You won’t be able to get a normal residential mortgage if you’re not planning to live in the property and you won’t be able to get a buy-to-let mortgage if you’re not planning to let it. Buy-to-let lenders also want properties they lend on to be in a habitable and therefore lettable condition, which won’t be the case if it needs full refurbishment.

In this situation, bridging finance can be ideal. Here’s why:

Lending criteria are flexible

Lenders will be less concerned about your personal finances, such as your credit history and income, when deciding whether to lend to you compared with when you’re taking out a mortgage. They will focus more on the property and whether you’ll be able to sell or remortgage it for enough money when the time comes to pay back the loan.

Bridging finance that isn’t taken out to buy a property that you or your close family plan to live in isn’t regulated by the Financial Conduct Authority so it can be more tailored to your needs than a regulated loan. You should take extra care to make sure you understand the terms and conditions of the loan though as you don’t have the protection you get with regulated loans.

Bridging loans let you access funds quickly

As they are a type of short-term finance with a relatively straightforward application process they can be arranged quickly – in as little as 10 days or even less. This means you’ll be able to act quickly to buy the property you want and may be a more attractive buyer than someone who is buying it for residential or buy-to-let purposes and needs to wait longer for their mortgage to be approved.

You don’t have to pay interest every month

The interest can be “rolled up” over the period of the loan so that you pay it all off at the end with the capital. This means you don’t have to find the money to make interest payments until you’ve sold the property or remortgaged it once the development is complete.

Bridging loans don’t have to be secured on the property you’re buying

If it will be hard to prove to the lender that the property you’re buying can be sold at a high enough value or quickly enough to pay back the loan, or that you’ll be able to get a buy-to-let mortgage on it when the work is complete, you can secure the loan on a property you already own.

If this property already has a mortgage on it you can take out a bridging loan as a second charge, although it will be easier to get the finance if it doesn’t.

Bridging loans can be used to buy auction properties

Buying a property at auction can be a great way to get a bargain as you’ll often find repossessions and probate sales, where a quick sale is required, and dilapidated properties that are not mortgageable. This means you can maximise your profits once the development is complete.

As bridging loans can be arranged quickly you should easily be able to complete on the property within the specified timeframe. With a traditional auction you get 28 days to complete and with an online or “conditional” auction you get 56 days.

You can use a bridging loan to buy property without planning permission

If you find the perfect property or land to buy that doesn’t have the planning permission you need to do the development you want, it will be difficult to get other types of funding, such as development finance. This is specifically designed to fund major building or conversion projects and lets you borrow for a longer period than bridging loans – up to three years.

Although you can apply for development finance if there is no planning permission, you won’t be able to complete on the loan until it has been granted, which can be a lengthy process.

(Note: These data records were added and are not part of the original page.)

(** [50 * v] lies in [[0, 50]] for [v] in [[0, 1)]. *)
Lemma mul_50_unit (v : float) :
  (0 <=? v)%float = true -> (v <? 1)%float = true ->
  (0 <=? 50 * v)%float = true /\ (50 * v <=? 50)%float = true.
Proof.
  rewrite !leb_spec, ltb_spec, mul_spec.
  change (Prim2SF 0) with (S754_zero false).
  change (Prim2SF 1) with (S754_finite false 4503599627370496 (-52)).
  change (Prim2SF 50) with (S754_finite false 7036874417766400 (-47)).
  pose proof (Prim2SF_valid v) as Hv.
  destruct (Prim2SF v) as [s | s | | s m e]; intros H0 H1.
  - destruct s; split; reflexivity.
  - destruct s; discriminate.
  - discriminate.
  - destruct s; [discriminate |].
    apply SFltb_finite in H1.
    apply valid_binary_finite in Hv. destruct Hv as [Hd He].
    pose proof (pos_lt_pow53 m Hd) as Hm53.
    assert (Hm : Z.pos m < 2 ^ (- e)).
    { destruct H1 as [L | [E L]].
      - apply Z.lt_le_trans with (2 ^ 53); [exact Hm53 |].
        apply Z.pow_le_mono_r; lia.
      - subst e. exact L. }
    assert (Hem : e <= -52) by lia.
    unfold SF64mul, SFmul. change (xorb false false) with false.
    set (mx := (7036874417766400 * m)%positive).
    assert (Hmx : Z.pos mx = 25 * 2 ^ 48 * Z.pos m).
    { subst mx. rewrite Pos2Z.inj_mul. reflexivity. }
    pose proof (digits2_pos_bounds mx) as [Hdl Hdu].
    set (d := Z.pos (digits2_pos mx)) in *.
    assert (Hp48 : 2 ^ 48 = 281474976710656) by reflexivity.
    assert (Hp52 : 2 ^ 52 = 4503599627370496) by reflexivity.
    assert (Hd53 : 53 <= d).
    { assert (H : 2 ^ 52 < 2 ^ d) by lia.
      apply pow2_lt_exp in H; lia. }
    assert (Hpe : 0 < 2 ^ (- e)) by (apply Z.pow_pos_nonneg; lia).
    assert (Hmxu : Z.pos mx < 25 * 2 ^ 48 * 2 ^ (- e)).
    { rewrite Hmx. apply Z.mul_lt_mono_pos_l; [lia | exact Hm]. }
    assert (Hdu6 : d <= 53 - e).
    { assert (H : 2 ^ (d - 1) < 2 ^ (53 - e)).
      { apply Z.le_lt_trans with (Z.pos mx); [exact Hdl |].
        apply Z.lt_le_trans with (25 * 2 ^ 48 * 2 ^ (- e)); [exact Hmxu |].
        replace (53 - e) with (53 + - e) by lia.
        rewrite (Z.pow_add_r 2 53) by lia.
        apply Z.mul_le_mono_nonneg_r; [lia |].
        rewrite Hp48. change (2 ^ 53) with 9007199254740992. lia. }
      apply pow2_lt_exp in H; lia. }
    pose proof (binary_round_aux_exact mx (-47 + e)) as HR.
    cbv zeta in HR. fold d in HR. rewrite fexp_eq in HR.
    set (e1 := Z.max (d + (-47 + e) - 53) (-1074)) in *.
    assert (He1 : e1 <= -47) by (subst e1; lia).
    assert (He1l : -47 + e <= e1) by (subst e1; lia).
    destruct (HR ltac:(lia) ltac:(lia)) as (mr & Hb & Hx & Hres). clear HR.
    set (k := e1 - (-47 + e)) in *.
    assert (Hk : 0 <= k) by (subst k; lia).
    assert (Hpk : 0 < 2 ^ k) by (apply Z.pow_pos_nonneg; lia).
    assert (Hup : mr <= 25 * 2 ^ (1 - e1)).
    { apply (faithful_upper (Z.pos mx) (2 ^ k) mr); try assumption.
      rewrite <- Z.mul_assoc, <- Z.pow_add_r by lia.
      replace (1 - e1 + k) with (48 + - e) by (subst k; lia).
      rewrite Z.pow_add_r by lia. lia. }
    set (r := binary_round_aux prec emax false (Z.pos mx) (-47 + e) loc_Exact) in *.
    clearbody r. destruct Hres as [Hz | p Hp Hlt | Hc].
    + split; reflexivity.
    + split; [reflexivity |]. apply SFleb_finite.
      destruct (Z.eq_dec e1 (-47)) as [E | N]; [right | left; lia].
      split; [exact E |]. rewrite <- Hp.
      replace (1 - e1) with 48 in Hup by lia. rewrite Hp48 in Hup. lia.
    + split; [reflexivity |]. apply SFleb_finite.
      assert (e1 < -47).
      { assert (H : 2 ^ 53 < 2 ^ (6 - e1)).
        { rewrite <- Hc. apply Z.le_lt_trans with (25 * 2 ^ (1 - e1)); [exact Hup |].
          replace (6 - e1) with (5 + (1 - e1)) by lia.
          rewrite (Z.pow_add_r 2 5) by lia.
          assert (0 < 2 ^ (1 - e1)) by (apply Z.pow_pos_nonneg; lia).
          change (2 ^ 5) with 32. lia. }
        apply pow2_lt_exp in H; lia. }
      destruct (Z.eq_dec (e1 + 1) (-47)) as [E | N]; [right | left; lia].
      split; [exact E | lia].
Qed.

Lemma SFadd_aligned (mA m : positive) (eA e : Z) :
  e < eA ->
  SFadd prec emax (S754_finite false mA eA) (S754_finite false m e)
  = binary_round prec emax false
      (Pos.iter xO mA (Z.to_pos (eA - e)) + m)%positive e.
Proof.
  intros He. unfold SFadd. replace (Z.min eA e) with e by lia.
  unfold shl_align. replace (e - e) with 0 by lia.
  destruct (e - eA) as [| d | d] eqn:Ed; [lia | lia |].
  replace (eA - e) with (Z.pos d) by lia.
  reflexivity.
Qed.

Lemma binary_round_no_shl (mx : positive) (ex : Z) :
  ex <= fexp prec emax (Z.pos (digits2_pos mx) + ex) ->
  binary_round prec emax false mx ex
  = binary_round_aux prec emax false (Z.pos mx) ex loc_Exact.
Proof.
  intros He. unfold binary_round, shl_align.
  destruct (fexp prec emax (Z.pos (digits2_pos mx) + ex) - ex) eqn:Ed;
    [reflexivity | reflexivity | lia].
Qed.

(** [130 + y] lies in [[130, 180]] for [y] in [[0, 50]]: its exponent is
    [-45] and its mantissa between those of 130 and 180. *)
Lemma add_130_bounded (y : float) :
  (0 <=? y)%float = true -> (y <=? 50)%float = true ->
  exists p, Prim2SF (130 + y)%float = S754_finite false p (-45)
            /\ 4573968371548160 <= Z.pos p <= 6333186975989760.
Proof.
  rewrite !leb_spec, add_spec.
  change (Prim2SF 0) with (S754_zero false).
  change (Prim2SF 50) with (S754_finite false 7036874417766400 (-47)).
  change (Prim2SF 130) with (S754_finite false 4573968371548160 (-45)).
  pose proof (Prim2SF_valid y) as Hv.
  destruct (Prim2SF y) as [s | s | | s m e]; intros H0 H1.
  - exists 4573968371548160%positive. split; [destruct s; reflexivity | lia].
  - destruct s; discriminate.
  - discriminate.
  - destruct s; [discriminate |].
    apply SFleb_finite in H1.
    apply valid_binary_finite in Hv. destruct Hv as [Hd He].
    pose proof (pos_lt_pow53 m Hd) as Hm53.
    assert (Hem : e <= -47) by lia.
    assert (Hpe : 0 < 2 ^ (- 47 - e)) by (apply Z.pow_pos_nonneg; lia).
    assert (Hp53 : 2 ^ 53 = 9007199254740992) by reflexivity.
    assert (Hm : Z.pos m <= 7036874417766400 * 2 ^ (- 47 - e)).
    { destruct H1 as [L | [E L]].
      - assert (2 <= 2 ^ (-47 - e)); [| lia].
        change 2 with (2 ^ 1) at 1. apply Z.pow_le_mono_r; lia.
      - subst e. change (2 ^ (-47 - -47)) with 1. lia. }
    unfold SF64add. rewrite SFadd_aligned by lia.
    set (S := (Pos.iter xO 4573968371548160 (Z.to_pos (-45 - e)) + m)%positive).
    assert (HS : Z.pos S = 18295873486192640 * 2 ^ (-47 - e) + Z.pos m).
    { subst S. rewrite Pos2Z.inj_add, iter_xO. rewrite Z2Pos.id by lia.
      replace (-45 - e) with (2 + (-47 - e)) by lia.
      rewrite Z.pow_add_r by lia. change (2 ^ 2) with 4. lia. }
    set (P := 2 ^ (-47 - e)) in *.
    assert (HSl : 18295873486192640 * P <= Z.pos S) by lia.
    assert (HSu : Z.pos S <= 25332747903959040 * P) by lia.
    assert (Hdig : Z.pos (digits2_pos S) = 8 - e).
    { apply digits2_pos_unique. split.
      - replace (8 - e - 1) with (54 + (-47 - e)) by lia.
        rewrite Z.pow_add_r by lia. fold P.
        change (2 ^ 54) with 18014398509481984. lia.
      - replace (8 - e) with (55 + (-47 - e)) by lia.
        rewrite Z.pow_add_r by lia. fold P.
        change (2 ^ 55) with 36028797018963968. lia. }
    assert (Hfexp : fexp prec emax (Z.pos (digits2_pos S) + e) = -45).
    { rewrite Hdig, fexp_eq. lia. }
    rewrite binary_round_no_shl by (rewrite Hfexp; lia).
    pose proof (binary_round_aux_exact S e) as HR.
    cbv zeta in HR. rewrite Hfexp in HR.
    destruct (HR ltac:(lia) ltac:(lia)) as (mr & Hb & Hx & Hres). clear HR.
    replace (-45 - e) with (2 + (-47 - e)) in Hb, Hx by lia.
    rewrite Z.pow_add_r in Hb, Hx by lia. fold P in Hb, Hx.
    change (2 ^ 2) with 4 in Hb, Hx.
    assert (Hlo : 4573968371548160 <= mr).
    { apply (faithful_lower (Z.pos S) (4 * P) mr); lia. }
    assert (Hhi : mr <= 6333186975989760).
    { apply (faithful_upper (Z.pos S) (4 * P) mr); try assumption; lia. }
    set (r := binary_round_aux prec emax false (Z.pos S) e loc_Exact) in *.
    clearbody r. destruct Hres as [Hz | p Hp Hlt | Hc].
    + lia.
    + exists p. split; [reflexivity | lia].
    + rewrite Hp53 in Hc. lia.
Qed.

(** [round(z, 2)] lies in [[130, 180]] for [z] in [[130, 180]]. *)
Lemma div_half_even_faithful (n d : Z) :
  0 < d ->
  n / d <= div_half_even n d <= n / d + 1 /\
  (n mod d = 0 -> div_half_even n d = n / d).
Proof.
  intros Hd. unfold div_half_even.
  destruct (Z.compare_spec (2 * (n mod d)) d) as [E | L | G].
  - split; [destruct (Z.even (n / d)); lia | intros Hz; lia].
  - split; [lia | reflexivity].
  - split; [lia | intros Hz; lia].
Qed.

Lemma forallb_range (f : Z -> bool) (lo n : Z) :
  forallb (fun i => f (lo + Z.of_nat i)) (seq 0 (Z.to_nat n)) = true ->
  forall x, lo <= x < lo + n -> f x = true.
Proof.
  intros Hall x Hx. rewrite forallb_forall in Hall.
  specialize (Hall (Z.to_nat (x - lo))).
  rewrite Z2Nat.id in Hall by lia.
  replace (lo + (x - lo)) with x in Hall by lia.
  apply Hall. apply in_seq. lia.
Qed.

(** Every decimal from 130.00 to 180.00, in steps of 0.01, converts to a
    double between 130 and 180: checked one by one. *)
Lemma spike_decimals_checked :
  forallb (fun i => spike_decimal_in_range (13000 + Z.of_nat i))
    (seq 0 (Z.to_nat 5001)) = true.
Proof. vm_compute. reflexivity. Qed.

Lemma spike_decimal_bounds (q : positive) :
  13000 <= Z.pos q <= 18000 ->
  (130 <=? decimal false q 2)%float = true
  /\ (decimal false q 2 <=? 180)%float = true.
Proof.
  intros Hq. apply andb_true_iff.
  apply (forallb_range spike_decimal_in_range 13000 5001
           spike_decimals_checked (Z.pos q)).
  lia.
Qed.

Lemma round_2_bounded (z : float) (p : positive) :
  Prim2SF z = S754_finite false p (-45) ->
  4573968371548160 <= Z.pos p <= 6333186975989760 ->
  (130 <=? round z 2)%float = true /\ (round z 2 <=? 180)%float = true.
Proof.
  intros Hz Hp. unfold round. rewrite Hz.
  change ((0 <=? -45) || (323 <? Z.of_nat 2)) with false. cbv iota.
  change (10 ^ Z.of_nat 2) with 100. change (2 ^ (- -45)) with 35184372088832.
  destruct (div_half_even_faithful (Z.pos p * 100) 35184372088832 ltac:(lia))
    as [Hb Hx].
  assert (Hlo : 13000 <= div_half_even (Z.pos p * 100) 35184372088832).
  { apply (faithful_lower (Z.pos p * 100) 35184372088832); lia. }
  assert (Hhi : div_half_even (Z.pos p * 100) 35184372088832 <= 18000).
  { apply (faithful_upper (Z.pos p * 100) 35184372088832); try assumption; lia. }
  destruct (div_half_even (Z.pos p * 100) 35184372088832) as [| q | q];
    [lia | | lia].
  apply spike_decimal_bounds. lia.
Qed.

(** The spike of the abnormal mode: for a draw [v] in [0, 1), the rounded
    [130 + 50 * v] lies between 130 and 180, both included. *)
Lemma spike_value_range (v : float) :
  (0 <=? v)%float = true -> (v <? 1)%float = true ->
  (130 <=? round (130 + 50 * v) 2)%float = true
  /\ (round (130 + 50 * v) 2 <=? 180)%float = true.
Proof.
  intros H0 H1.
  destruct (mul_50_unit v H0 H1) as [Hy0 Hy1].
  destruct (add_130_bounded (50 * v)%float Hy0 Hy1) as (p & Hz & Hp).
  exact (round_2_bounded _ p Hz Hp).
Qed.

(** *** The point generator *)

(** C4: in the stopped mode [/data] answers the empty list with status 200. *)
Theorem get_data_stopped `{Runtime} (c : clock) (w : world) :
  generation_mode w = "stopped" ->
  fst (get_data c w) = Response (JArr []) 200.
Proof.
  intros Hm. unfold get_data. rewrite Hm. reflexivity.
Qed.

(** C2: in the normal mode one call of [/data] returns the single point
    whose value is [sin(phase) * 50 + 60] rounded to two places; afterwards
    the phase is [phase + 0.5] and the simulated clock is 100 ms later. *)
Theorem get_data_normal `{Runtime} (c : clock) (w : world) :
  generation_mode w = "normal" ->
  get_data c w
    = (Response
         (JArr [point (current_time_ms w + 100)
                      (math_sin (phase w) * 50 + 60)%float]) 200,
       {| generation_mode := "normal";
          current_time_ms := current_time_ms w + 100;
          phase := (phase w + 0.5)%float;
          random_state := random_state w;
          stdout := stdout w |}).
Proof.
  intros Hm. unfold get_data, generate_ecg_point, point. rewrite Hm. reflexivity.
Qed.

You can use a bridging loan to buy property without planning permission, and once it’s granted, refinance to development finance if necessary. Make sure you have a good chance of getting planning permission before you buy it though, so you’re not stuck with property you can’t develop or resell easily.

As with any type of property finance, it’s best to speak to a specialist broker to find the right option for you.

Think carefully before securing other debts against your home. Your home may be repossessed if you do not keep up repayments on your mortgage.